Los genios son siempre unos incomprendidos. Así se sienten los políticos también cuando las urnas no los eligen. Y no me refiero a la capacidad mental extraordinaria para crear o inventar cosas nuevas y admirables. Esa sólo la tienen algunos seres indescriptibles como Luis Sánchez Polack “Tip”. Más bien se trata de ese sentimiento de quien piensa que su mérito no ha sido generalmente apreciado.
Los genios, además, son desprendidos. Como lo era Tip. Y, por eso, no dudó en enseñar a los políticos cómo ganar unas elecciones. Si cualquiera de los que hoy son candidatos quiere llegar a la Moncloa, no tiene más que seguir un plan preciso, claro y directo que, a juicio de un genio, era y es infalible.
Decía Tip que lo que hay que hacer en estos casos es coger a todos los viejecitos y llevarlos de excursión a Benidorm, a Torremolinos, Sigüenza, sobre todo a Sigüenza, constantemente a Sigüenza, ¡ah!, y a Benicarló. Y darles bocadillos cada cinco minutos y reunir a todos los viejecitos del mundo, reunirlos a todos (···) Y decir: “Como no me votéis a mí, estáis dispuestos a coger una pulmonía”. Aquí se regalan mantas, bufandas y boinas rellenas de tomate y bonito. Y entonces se vuelven a repartir bocadillos y se les mete en el autocar. Al día siguiente, otra vez al autocar y se les lleva a la Manga del Mar Menor y a Sigüenza. Y, quieran o no, se les mete en el autocar.

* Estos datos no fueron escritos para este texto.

Lemma c_str2_parse a b r : tt_chess_parse_square (c_str2 a b) = Some r -> c_str2 a b = [a; b].
Proof. unfold c_str2. by repeat case_match. Qed.
Lemma packet_result s data : engine_ok s -> engine_result false s (chess_receive s n data).
Proof.
  intros Hs. unfold chess_receive. destruct (chess_dispatch data) as [[ty pl]| |]; [|apply er_idle..]. unfold chess_rx.
  destruct (TT_MAX_FRIENDS <=? n); [apply er_idle|]. destruct pl as [|pkt t]; [apply er_idle|]. set (d := pkt :: t).
  destruct (ty =? TT_GAME_PACKET_INVITE).
  - destruct (_ || _); [apply er_idle|]. cbv zeta. destruct (_ && _); [apply er_idle|]. destruct s as [g|]; [apply er_idle|]. by apply er_invited.
  - destruct (negb (ty =? TT_GAME_PACKET_DATA)); [apply er_idle|]. destruct s as [g|]; [|apply er_idle].
    destruct Hs as [|(g' & [= <-] & Hg)]; [done|]. destruct (pkt =? TT_CHESS_PKT_ACCEPT) eqn:EA.
    + replace (negb (len d =? 1) || pending_invite g || started g) with true by (destruct Hg as [-> | ->]; by rewrite ?orb_true_r). apply er_idle.
    + destruct (pkt =? TT_CHESS_PKT_MOVE) eqn:EM.
      * destruct (negb (len d =? 5) || negb (started g)) eqn:G; [apply er_idle|]. apply orb_false_iff in G as [Gl Gs]. apply negb_false_iff in Gl, Gs.
        destruct (tt_chess_parse_square _) as [[fr ff]|] eqn:P1; [|apply er_idle]. destruct (tt_chess_parse_square _) as [[tr tf]|] eqn:P2 in |- *; [|apply er_idle].
        case_bool_decide as T; [apply er_idle|]. destruct (tt_chess_move (gboard g) fr ff tr tf) as [b|] eqn:M; [|apply er_idle].
        assert (exists x y z w, t = [x; y; z; w]) as (x & y & z & w & ->).
        { apply Z.eqb_eq in Gl. unfold d, len in Gl. cbn [length] in Gl. destruct t as [|x [|y [|z [|w [|? ?]]]]]; cbn [length] in Gl; try lia. by exists x, y, z, w. }
        change (c_str2 (zat d 1) (zat d 2)) with (c_str2 x y) in P1. change (c_str2 (zat d 3) (zat d 4)) with (c_str2 z w) in P2.
        change (ChessGame.push_simple ChessGame.TT_EV_CHESS_MOVE (Some (zsub 1 4 d)) 4 0) with [ChessGame.mkEvent ChessGame.TT_EV_CHESS_MOVE (Some [x; y; z; w]) 0 0].
        assert (plays (gboard g) [x; y; z; w] b) as P.
        { split; [done|]. exists fr, ff, tr, tf. split; [|done]. unfold parse_move. change (ztake 2 [x; y; z; w]) with [x; y]. change (zdrop 2 [x; y; z; w]) with [z; w].
          rewrite <- (c_str2_parse _ _ _ P1), P1. by rewrite <- (c_str2_parse _ _ _ P2), P2. }
        destruct (end_if_over_cases (g <| gboard := b |>)) as [->|(i & w' & ->)]; [by apply er_theirs|]. by eapply er_over; [| |apply Forall_singleton].
      * destruct (pkt =? TT_CHESS_PKT_RESIGN); [|apply er_idle]. destruct (negb (len d =? 1) || negb (started g)) eqn:G; [apply er_idle|].
        apply orb_false_iff in G as [_ Gs]. apply negb_false_iff in Gs. by eapply (er_over _ _ g []).
Qed.
Lemma command_result ok r e s : ev_type e = TT_CMD_CHESS_MOVE \/ ev_type e = TT_CMD_CHESS_RESIGN -> engine_result true s (engine_cmd ok r e s).
Proof.
  intros He. unfold engine_cmd. destruct (negb _); [apply er_idle|]. destruct He as [-> | ->].
  - unfold handle_cmd_chess_move. destruct (TT_MAX_FRIENDS <=? n); [apply er_idle|]. destruct s as [g|]; [|apply er_idle].
    destruct (ev_str e) as [mv|]; [|apply er_idle]. destruct (negb (started g) || negb (len mv =? 4)) eqn:G; [apply er_idle|].
    apply orb_false_iff in G as [Gs Gl]. apply negb_false_iff in Gl, Gs.
    destruct (tt_chess_parse_square (ztake 2 mv)) as [[fr ff]|] eqn:P1; [|apply er_idle]. destruct (tt_chess_parse_square (zdrop 2 mv)) as [[tr tf]|] eqn:P2; [|apply er_idle].
    case_bool_decide as T; cbn [negb]; [|apply er_idle]. destruct (tt_chess_move (gboard g) fr ff tr tf) as [b|] eqn:M; [|apply er_idle].
    assert (plays (gboard g) mv b) as P.
    { split; [by apply Z.eqb_eq|]. exists fr, ff, tr, tf. split; [|done]. unfold parse_move. by rewrite P1, P2. }
    destruct (chess_send _ _ _ _) as [pkt|]; [|by eapply (er_over _ _ g [])].
    destruct (end_if_over_cases (g <| gboard := b |>)) as [->|(i & w' & ->)]; [by eapply er_own|by eapply (er_over _ _ g [])].
  - unfold handle_cmd_chess_resign. destruct (TT_MAX_FRIENDS <=? n); [apply er_idle|]. destruct s as [g|]; [|apply er_idle].
    destruct (started g) eqn:Gs; cbn [negb]; [|apply er_idle]. by eapply (er_over _ _ g []).
Qed.
(** A move that waits is played when its turn comes. *)
Lemma own_move_played ok r e g mv b : n < TT_MAX_FRIENDS -> moves mv e -> started g = true -> to_move (gboard g) = self_color g -> plays (gboard g) mv b ->
  slot (engine_cmd ok r e (Some g)) <> Some g /\ forall g', slot (engine_cmd ok r e (Some g)) = Some g' -> gboard g' = b /\ self_color g' = self_color g.
Proof.
  intros Hn (Et & Ef & Es) Gs T (Hl & fr & ff & tr & tf & Hp & Hm). unfold engine_cmd. rewrite Ef, Z.eqb_refl, Et. cbn [negb].
  unfold handle_cmd_chess_move. rewrite (proj2 (Z.leb_gt _ _)) by done. rewrite Es, Gs, Hl. cbn [negb orb Z.eqb Pos.eqb].
  unfold parse_move in Hp. destruct (tt_chess_parse_square (ztake 2 mv)) as [[? ?]|]; [|done]. destruct (tt_chess_parse_square (zdrop 2 mv)) as [[? ?]|]; [|done].
  apply (inj Some) in Hp. apply pair_eq in Hp as [[[-> ->]%pair_eq ->]%pair_eq ->]. rewrite bool_decide_true by done. cbn [negb]. rewrite Hm.
  destruct (chess_send _ _ _ _); [|done]. destruct (end_if_over_cases (g <| gboard := b |>)) as [->|(i & w' & ->)]; [|done].
  assert (gboard g <> b) as Hne.
  { intros E. apply move_shape in Hm as [_ Eb]. pose proof (apply_move_frame (gboard g) (at_sq (board (gboard g)) fr ff) (at_sq (board (gboard g)) tr tf) fr ff tr tf) as (_ & F & _).
    rewrite <- Eb, <- E in F. by destruct (to_move (gboard g)). }
  cbn [slot]. split; [|by intros g' [= <-]]. intros E. apply (f_equal (option_map gboard)) in E. cbn in E. congruence.
Qed.
Lemma result_ok own s r : engine_ok s -> engine_result own s r -> engine_ok (slot r).
Proof.
  intros Hs [ps|g ps _ _ Hg _|g es i w ps _ _ _|g mv b ps _ _ Hg _ _|g mv b ps _ _ Hg _ _]; cbn [slot]; try done.
  - right. exists g. split; [done|by right].
  - by left.
  - right. eexists. split; [done|by left].
  - right. eexists. split; [done|by left].
Qed.
Lemma result_events own s r : engine_result own s r ->
  Forall (fun e => chess_event (ev_type e) = true /\ ev_type e <> TT_EV_CHESS_START /\ friend_number e = n) (game_event n <$> events r).
Proof.
  intros [ps|g ps _ _ _ _|g es i w ps _ _ H|g mv b ps _ _ _ _ _|g mv b ps _ _ _ _ _]; cbn [events]; try (by repeat constructor).
  rewrite fmap_app. apply Forall_app. split; [|by repeat constructor]. apply Forall_fmap. eapply Forall_impl; [exact H|]. intros e He. unfold compose, game_event. cbn. by rewrite He.
Qed.
(** The game is over: the interface is going to hear of it. *)
Lemma result_over own s r : engine_result own s r -> playing (slot r) = None ->
  playing s = None \/ Exists ends (game_event n <$> events r).
Proof.
  intros [ps|g ps _ E _ _|g es i w ps _ _ H|g mv b ps _ _ Hg _ _|g mv b ps _ _ Hg _ _]; cbn [slot events playing].
  - by left.
  - intros _. rewrite E. by left.
  - intros _. right. rewrite fmap_app. apply Exists_app. right. by left.
  - cbn [started set_field]. by rewrite Hg.
  - cbn [started set_field]. by rewrite Hg.
Qed.
Lemma packet_inv l data : inv l -> inv (tox_step (chess_receive (eng l) n data) (handled l) l).
Proof.
  intros [H1 H2 Hk H3 H4]. pose proof (packet_result (eng l) data H1) as R. set (r := chess_receive _ _ _) in *.
  assert (down (tox_step r (handled l) l) = down l) as Ed by done.
  split; [by eapply result_ok|apply Forall_app; split; [done|by eapply result_events]|done|done|]. rewrite Ed. cbn [scr eng up tox_step]. intros Hf.
  destruct (H4 Hf) as [S A]. split; [done|].
  destruct R as [ps|g ps _ E Hg Hs|g es i w ps E Hs H|g mv b ps E|g mv b ps _ E Hs T P]; cbn [slot events].
  - rewrite app_nil_r. exact A.
  - rewrite E in A. cbn [playing] in A |- *. rewrite Hs. apply Exists_app. by left.
  - cbn [playing]. apply Exists_app. right. rewrite fmap_app. apply Exists_app. right. by left.
  - done.
  - rewrite E in A. cbn [playing started set_field] in A |- *. rewrite Hs in A |- *. destruct A as [A1 A2]. split; [done|].
    destruct A2 as [ds Eb Hds|ds mv' e' ds' _ _ _ T' _|mv' ds _ T' P'].
    + assert (game_event n <$> [ChessGame.mkEvent ChessGame.TT_EV_CHESS_MOVE (Some mv) 0 0] = [move_event mv]) as ->.
      { unfold move_event, game_event. cbn [fmap list_fmap ChessGame.ev_type ChessGame.ev_str ev_ival ev_ival2 default]. unfold id. by rewrite (proj1 P). }
      apply ag_behind; [done|rewrite <- Eb; exact T|rewrite <- Eb; exact P].
    + done.
    + apply plays_turn in P'. exfalso. apply T. rewrite P'. apply opponent_ne in T' as ->. by destruct (self_color g).
Qed.
Lemma resign_result ok r e g : resigns e -> engine_cmd ok r e (Some g) = chess_idle (Some g) \/ slot (engine_cmd ok r e (Some g)) = None.
Proof.
  intros He. unfold engine_cmd. destruct (negb _); [by left|]. rewrite He. unfold handle_cmd_chess_resign. destruct (TT_MAX_FRIENDS <=? n); [by left|].
  destruct (started g); [by right|by left].
Qed.
Lemma command_inv l ok r e es : n < TT_MAX_FRIENDS -> down l = e :: es -> inv l -> inv (tox_step (engine_cmd ok r e (eng l)) (S (handled l)) l).
Proof.
  intros Hn Hd [H1 H2 Hk H3 H4]. rewrite Hd in *. apply Forall_cons in H3 as [He H3]. pose proof (command_result ok r e (eng l) He) as R.
  set (x := engine_cmd ok r e (eng l)) in *.
  assert (drop (S (handled l)) (posted_of chess_cmd (scr l)) = es) as Ed.
  { unfold down in Hd. replace (S (handled l)) with (handled l + 1)%nat by lia. by rewrite <- drop_drop, Hd. }
  assert (down (tox_step x (S (handled l)) l) = es) as Ed' by done.
  split; [by eapply result_ok|apply Forall_app; split; [done|by eapply result_events]| |by rewrite Ed'|].
  { cbn [handled scr tox_step]. apply (f_equal length) in Hd. unfold down in Hd. rewrite length_drop in Hd. cbn [length] in Hd. lia. }
  rewrite Ed'. cbn [scr eng up tox_step]. intros Hf. destruct (H4 Hf) as [S A]. split; [done|].
  destruct (playing (slot x)) as [g'|] eqn:Ep.
  2: { apply Exists_app. destruct (result_over _ _ _ R Ep) as [E|E]; [rewrite E in A; by left|by right]. }
  destruct (playing (eng l)) as [g|] eqn:Eg.
  - assert (eng l = Some g /\ started g = true) as [Es Hs].
    { unfold playing in Eg. destruct (eng l) as [g0|]; [|done]. destruct (started g0) eqn:G; [|done]. by injection Eg as ->. }
    destruct A as [A1 A2]. rewrite Es in R.
    assert (slot x = Some g' /\ started g' = true) as [Ex Hs'].
    { unfold playing in Ep. destruct (slot x) as [g0|]; [|done]. destruct (started g0) eqn:G; [|done]. by injection Ep as ->. }
    assert (resigns e -> agree g (chess (scr l)) (up l) es ->
      chess_self (chess (scr l)) = self_color g' /\ agree g' (chess (scr l)) (up l ++ (game_event n <$> events x)) es) as Idle.
    { intros Hr H. unfold x in *. rewrite Es in *. destruct (resign_result ok r e g Hr) as [E|E]; [|by rewrite E in Ex]. rewrite E in *.
      apply (inj Some) in Ex as <-. cbn [events chess_idle fmap list_fmap]. rewrite app_nil_r. by split. }
    inversion A2 as [ds Eb Hds E1 E2|ds mv e' ds' Hds Hds' Hm T P E1 E2|mv ds Hds T P E1 E2].
    + subst ds. apply Forall_cons in Hds as [Hr Hds]. rewrite <- E1 in Idle. apply Idle; [done|]. by apply ag_same.
    + destruct ds as [|e0 ds].
      * cbn [app] in E2. injection E2 as -> ->. unfold x in *. rewrite Es in *. destruct (own_move_played ok r e g mv (chess_board (chess (scr l))) Hn Hm Hs T P) as [Hne Hpl].
        destruct (Hpl g' Ex) as [Hb Hc]. split; [congruence|]. assert (events (engine_cmd ok r e (Some g)) = []) as ->.
        { inversion R as [ps E3|? ? ? E3|? ? ? ? ? ? ? ? E3|? ? ? ? ? ? ? ? ? E3|? ? ? ? E3]; try done. by rewrite <- E3 in Ex. }
        cbn [fmap list_fmap app]. by apply ag_same.
      * cbn [app] in E2. injection E2 as -> E2. apply Forall_cons in Hds as [Hr Hds]. rewrite <- E1, <- E2 in Idle. rewrite <- E2. apply Idle; [done|]. by eapply ag_ahead.
    + subst ds. apply Forall_cons in Hds as [Hr Hds]. rewrite <- E1 in Idle. apply Idle; [done|]. by apply ag_behind.
  - exfalso. destruct R as [ps|g ps D|g es' i w ps E Hs H|g mv b ps _ E Hs|g mv b ps D]; cbn [slot] in Ep; try done; [by rewrite Eg in Ep|].
    rewrite E in Eg. cbn [playing] in Eg. by rewrite Hs in Eg.
Qed.
(** The event of a role that was set. *)
Definition selfev (role : Z) : Z :=
  if role =? TOX_GROUP_ROLE_FOUNDER then TOX_GROUP_MOD_EVENT_KICK + TT_MOD_EV_FAIL_BASE
  else if role =? TOX_GROUP_ROLE_MODERATOR then TOX_GROUP_MOD_EVENT_MODERATOR
  else if role =? TOX_GROUP_ROLE_USER then TOX_GROUP_MOD_EVENT_USER else TOX_GROUP_MOD_EVENT_OBSERVER.
Definition cmd_group_role (gn iv role : Z) (t : TTGroups) : TTGroups :=
  if (role <? TOX_GROUP_ROLE_FOUNDER) || (TOX_GROUP_ROLE_OBSERVER <? role) then t else
  let '(r, t) := call (GRole gn (u32 iv) role) t in
  match r with
  | Some _ => group_push TT_EV_GROUP_MOD_SELF gn (Some (peer_name t gn (u32 iv))) iv (selfev role) t
  | None => group_push TT_EV_GROUP_MOD_SELF gn None iv (TT_MOD_EV_FAIL_BASE + selfev role) t
  end.
Definition cmd_group_kick (gn iv : Z) (t : TTGroups) : TTGroups :=
  let nm := peer_name t gn (u32 iv) in
  let '(r, t) := call (GKick gn (u32 iv)) t in
  match r with
  | Some _ => group_push TT_EV_GROUP_MOD_SELF gn (Some nm) iv TOX_GROUP_MOD_EVENT_KICK t
  | None => group_push TT_EV_GROUP_MOD_SELF gn None iv (TT_MOD_EV_FAIL_BASE + TOX_GROUP_MOD_EVENT_KICK) t
  end.
Definition cmd_group_ignore (gn iv iv2 : Z) (t : TTGroups) : TTGroups :=
  let '(r, t) := call (GIgnore gn (u32 iv) (negb (iv2 =? 0))) t in
  match r with
  | Some _ => group_push TT_EV_GROUP_IGNORE_SELF gn (Some (peer_name t gn (u32 iv))) iv (if iv2 =? 0 then 0 else 1) t
  | None => group_push TT_EV_GROUP_IGNORE_SELF gn None iv (TT_MOD_EV_FAIL_BASE + 1) t
  end.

Al día siguiente, otra vez al autocar, al balneario de Chotacabras a tomar las aguas y más bocadillos de anchoas para que, claro, además beban más agua. Esto, durante seis meses. Más ir de excursión, más bocadillos de anchoa, más agua, y así otros seis meses. Y ya, todos los viejecitos extenuados, hartos de autocar, de bocadillos y de digerir agua ferruginosa, a los que sobrevivan, ya verán si votan o no. Y ganas las elecciones. Hombre, claro que las ganas. In articulo mortis, pero las ganas.
Así que, déjense de debates y encuestas. De referencias trasnochadas a menores o guiños cinéfilos, que buscan más el parecido físico que el discurso de fondo. Y pasen a la acción. Recuperen el autobús, el bocadillo de anchoa y las vedettes.
Olvídense de la cultura y la educación. Y las encuestas. “Cervantes, caca; Goya, caca; Velázquez, caca; Ramón y Cajal, caca… No voy a seguir diciendo caca porque no puedo hacer tanta caca en todos los que hacen esas encuestas.” Sabias palabras que, aplicadas al turismo ayer, son válidas para la política hoy.
Al paso que va la economía, jubilados y prejubilados no van a faltar para llenar autobuses. Lo que no tengo tan claro es que haya bocadillos de anchoa para todos.